## Problem details:
In the records below, begin at the line that has "clearEvent this event" and stop after the line that has "[off] ends every"; quote those lines verbatim and nothing more.

(Stored items from a collection)
---
(** * react-eventizer: the Eventizer event bus and its React context binding

    A shallow embedding of [src/Eventizer.ts] and of the [useEventizer]
    hook of [src/EventizerContext.tsx], with the properties of the
    dispatcher stated and proved over it.

    Modelling decisions.
    - The private field [subscribers] is a JavaScript object, created as
      [{}], that the class uses as a map from event name to an array of
      callbacks.  Its own properties are a [gmap string (list listener)].
      The class reads it with [this.subscribers[event]], a property lookup
      that falls back on [Object.prototype] when the object has no own
      property of that name: [get] models that lookup, and the members of
      [Object.prototype] are tabulated in [Object_prototype].
    - A callback is a function reference.  The code compares callbacks with
      [!==], reference identity, so a listener is represented by the
      identity of its reference, a natural number.
    - What a callback does when it is called is a parameter of the
      development ([call]): given the payload and the bus it may change the
      bus through the public methods (re-entrancy) and it completes either
      normally or by throwing.
    - A method call yields the state of the bus after the call and the way
      the call completed: normally, or by throwing the [TypeError] of the
      runtime for a call of something that is not a function.  [emit]
      yields, next to the final bus, the trace of the invocations its loop
      made and what it wrote with [console.error]. *)

From Stdlib Require Import ZArith.
From stdpp Require Import gmap strings list fin_maps.

Local Open Scope Z_scope.

(** ** The data model *)

(** A callback reference. *)
Abbreviation listener := nat.

(** [class Eventizer]: its only field is [subscribers]; the map holds the
    own properties of that object. *)
Record Eventizer := { subscribers : gmap string (list listener) }.

(** [private subscribers = {}]: the state of a freshly constructed bus. *)
Definition new_Eventizer : Eventizer := {| subscribers := ∅ |}.

(** The callbacks registered for an event, the empty list when the key is
    absent.  This is a notion of the specification, used in the statements. *)
Definition listeners (this : Eventizer) (event : string) : list listener :=
  default [] (subscribers this !! event).

(** ** Property lookup *)

(** The members of [Object.prototype] in ECMAScript (with the accessors of
    its Annex B), each with the value of its [length] property: the arity
    for the functions, none for [__proto__], whose getter yields an object
    that has no [length]. *)
Definition Object_prototype_members : list (string * option Z) :=
  [("constructor", Some 1); ("hasOwnProperty", Some 1);
   ("isPrototypeOf", Some 1); ("propertyIsEnumerable", Some 1);
   ("toLocaleString", Some 0); ("toString", Some 0); ("valueOf", Some 0);
   ("__defineGetter__", Some 2); ("__defineSetter__", Some 2);
   ("__lookupGetter__", Some 1); ("__lookupSetter__", Some 1);
   ("__proto__", None)].

(** The [length] of the member of [Object.prototype] of that name, when
    there is such a member. *)
Definition Object_prototype (name : string) : option (option Z) :=
  (list_to_map Object_prototype_members : gmap string (option Z)) !! name.

(** What a lookup [this.subscribers[event]] can find: an array of callbacks
    bound by the class, or a member inherited from [Object.prototype], which
    is truthy, is not an array and has none of [push], [filter], [forEach]. *)
Inductive property : Type :=
  | Array (a : list listener)
  | Member (len : option Z).

(** [this.subscribers[event]]: the own property first, then the prototype;
    [None] is [undefined]. *)
Definition get (this : Eventizer) (event : string) : option property :=
  match subscribers this !! event with
  | Some a => Some (Array a)
  | None => Member <$> Object_prototype event
  end.

(** [p.length], [None] for [undefined]. *)
Definition length_of (p : property) : option Z :=
  match p with
  | Array a => Some (Z.of_nat (length a))
  | Member len => len
  end.

(** ** Completions *)

(** The error the runtime throws when the callee of a call is not a
    function. *)
Inductive runtime_error : Type := TypeError.

(** How a call completes; [V] is the type of the values it may throw. *)
Inductive completion (V : Type) : Type :=
  | Normal
  | Throw (error : V).
Arguments Normal {V}.
Arguments Throw {V} error.

(** ** The methods that do not call listeners *)

(** [off(event, callback)].  The guard returns when the lookup is falsy,
    that is [undefined].  [filter] builds a new array which replaces the
    old one under the key; the call of [filter] throws when the lookup
    found an inherited member.  The key is deleted when the [length] read
    back is [0]. *)
Definition off (this : Eventizer) (event : string) (callback : listener)
  : Eventizer * completion runtime_error :=
  match get this event with
  | None => (this, Normal)
  | Some (Member _) => (this, Throw TypeError)
  | Some (Array a) =>
      let this' :=
        {| subscribers :=
             <[event := filter (λ cb, cb ≠ callback) a]> (subscribers this) |} in
      match get this' event ≫= length_of with
      | Some n =>
          if n =? 0
          then ({| subscribers := delete event (subscribers this') |}, Normal)
          else (this', Normal)
      | None => (this', Normal)
      end
  end.

(** [on(event, callback)].  When the lookup is falsy the key is first bound
    to the empty array; an array is truthy, also when empty, and so is an
    inherited member.  Then the callback is pushed at the end of what the
    lookup finds: the call of [push] throws when that is an inherited
    member.  On a normal return the result carries the closure
    [() => this.off(event, callback)], which acts on the state the bus has
    when the closure is invoked. *)
Definition on (this : Eventizer) (event : string) (callback : listener)
  : Eventizer
    * (runtime_error + (Eventizer → Eventizer * completion runtime_error)) :=
  let this1 :=
    match get this event with
    | None => {| subscribers := <[event := []]> (subscribers this) |}
    | Some _ => this
    end in
  match get this1 event with
  | Some (Array a) =>
      ({| subscribers := <[event := a ++ [callback]]> (subscribers this1) |},
       inr (λ this', off this' event callback))
  | _ => (this1, inl TypeError)
  end.

(** [subscriberCount(event)]: [this.subscribers[event]?.length || 0]. *)
Definition subscriberCount (this : Eventizer) (event : string) : Z :=
  match get this event ≫= length_of with
  | Some n => if n =? 0 then 0 else n
  | None => 0
  end.

(** [clearEvent(event)]: [delete this.subscribers[event]], which removes an
    own property and nothing else. *)
Definition clearEvent (this : Eventizer) (event : string) : Eventizer :=
  {| subscribers := delete event (subscribers this) |}.

(** [clearAll()]: [this.subscribers = {}]. *)
Definition clearAll (this : Eventizer) : Eventizer :=
  {| subscribers := ∅ |}.

(** The invariant of the data model: a key that is present holds a
    non-empty array. *)
Definition no_empty_entry (this : Eventizer) : Prop :=
  ∀ event a, subscribers this !! event = Some a → a ≠ [].

(** No own key has the name of a member of [Object.prototype]. *)
Definition own_keys_plain (this : Eventizer) : Prop :=
  ∀ event a, subscribers this !! event = Some a → Object_prototype event = None.

(** The lookup of [event] finds a member of [Object.prototype]: the bus has
    no own key of that name and the prototype has a member of that name. *)
Definition inherited_at (this : Eventizer) (event : string) : Prop :=
  subscribers this !! event = None ∧ is_Some (Object_prototype event).

#[global] Instance inherited_at_dec (this : Eventizer) (event : string)
  : Decision (inherited_at this event).
Proof. unfold inherited_at. apply _. Defined.

(** ** Histories of mutating calls *)

(** One call of a mutating method.  A call of a closure returned by [on] is
    the [Off] call it performs. *)
Inductive op : Type :=
  | On (event : string) (callback : listener)
  | Off (event : string) (callback : listener)
  | ClearEvent (event : string)
  | ClearAll.

(** The state after the call, whether it returned or threw. *)
Definition step (this : Eventizer) (o : op) : Eventizer :=
  match o with
  | On event callback => (on this event callback).1
  | Off event callback => (off this event callback).1
  | ClearEvent event => clearEvent this event
  | ClearAll => clearAll this
  end.

(** The bus after a history of calls on a fresh instance. *)
Definition run (ops : list op) : Eventizer := foldl step new_Eventizer ops.

(** The specification's reading of a history: the registrations that are
    active, in the order they were made.  A registration is made by [on];
    [off] ends every registration of that callback for that event,
    [clearEvent] every registration for the event, [clearAll] all of them. *)
Definition active_step (r : list (string * listener)) (o : op)
  : list (string * listener) :=
  match o with
  | On event callback => r ++ [(event, callback)]
  | Off event callback => filter (λ x, x ≠ (event, callback)) r
  | ClearEvent event => filter (λ x, x.1 ≠ event) r
  | ClearAll => []
  end.

Definition active_registrations (ops : list op) : list (string * listener) :=
  foldl active_step [] ops.

(** The registrations of [r] for one event, as the callbacks in order. *)
Definition registered_for (event : string) (r : list (string * listener))
  : list listener :=
  (filter (λ x, x.1 = event) r).*2.

(** The bus holds, for every event, exactly the registrations of [r]. *)
Definition agrees (this : Eventizer) (r : list (string * listener)) : Prop :=
  ∀ event, listeners this event = registered_for event r.

(** A call that does not subscribe under the name of a member of
    [Object.prototype]. *)
Definition subscribes_plain (o : op) : Prop :=
  match o with
  | On event _ => Object_prototype event = None
  | _ => True
  end.

(** ** Emission *)

Section Dispatch.

(** The payload type of the event map and the type of the values that
    callbacks throw. *)
Context {Payload Err : Type}.

(** The behaviour of the callbacks: [call cb payload bus] is the bus after
    the call [cb(payload)] and the way the call completed.  A callback
    reaches the bus only through its public methods, [subscribers] being
    private. *)
Variable call : listener → Payload → Eventizer → Eventizer * completion Err.

(** The observable course of one [emit]. *)
Record Run : Type := {
  bus : Eventizer;
  invoked : list (listener * Payload);
  console_error : list (string * Err)
}.

(** [Array.prototype.forEach]: the callback is applied to the elements in
    index order; a throw of the callback ends the loop and propagates.
    The loop runs over the array object it was called on, up to the length
    that array had at the start.  The methods never update an array in
    place except for [push] in [on], which writes past that length, and
    [off] binds a new array: the elements visited are those of the array
    at the start. *)
Fixpoint forEach {A S V : Type} (a : list A) (f : A → S → S * completion V)
    (st : S) : S * completion V :=
  match a with
  | [] => (st, Normal)
  | x :: a' =>
      match f x st with
      | (st', Normal) => forEach a' f st'
      | (st', Throw error) => (st', Throw error)
      end
  end.

(** The first argument of [console.error] in [emit]. *)
Definition error_message (event : string) : string :=
  "Error in event handler for " +:+ event +:+ ":".

(** The arrow function passed to [forEach]:
    [try { callback(payload) } catch (error) { console.error(..., error) }]. *)
Definition guarded (event : string) (payload : Payload)
    (callback : listener) (r : Run) : Run * completion (runtime_error + Err) :=
  let r' := {| bus := bus r;
               invoked := invoked r ++ [(callback, payload)];
               console_error := console_error r |} in
  match call callback payload (bus r') with
  | (b, Normal) =>
      ({| bus := b; invoked := invoked r'; console_error := console_error r' |},
       Normal)
  | (b, Throw error) =>
      ({| bus := b; invoked := invoked r';
          console_error := console_error r' ++ [(error_message event, error)] |},
       Normal)
  end.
---
## Solution for this problem:
  | ClearEvent event => clearEvent this event
  | ClearAll => clearAll this
  end.

(** The bus after a history of calls on a fresh instance. *)
Definition run (ops : list op) : Eventizer := foldl step new_Eventizer ops.

(** The specification's reading of a history: the registrations that are
    active, in the order they were made.  A registration is made by [on];
    [off] ends every registration of that callback for that event,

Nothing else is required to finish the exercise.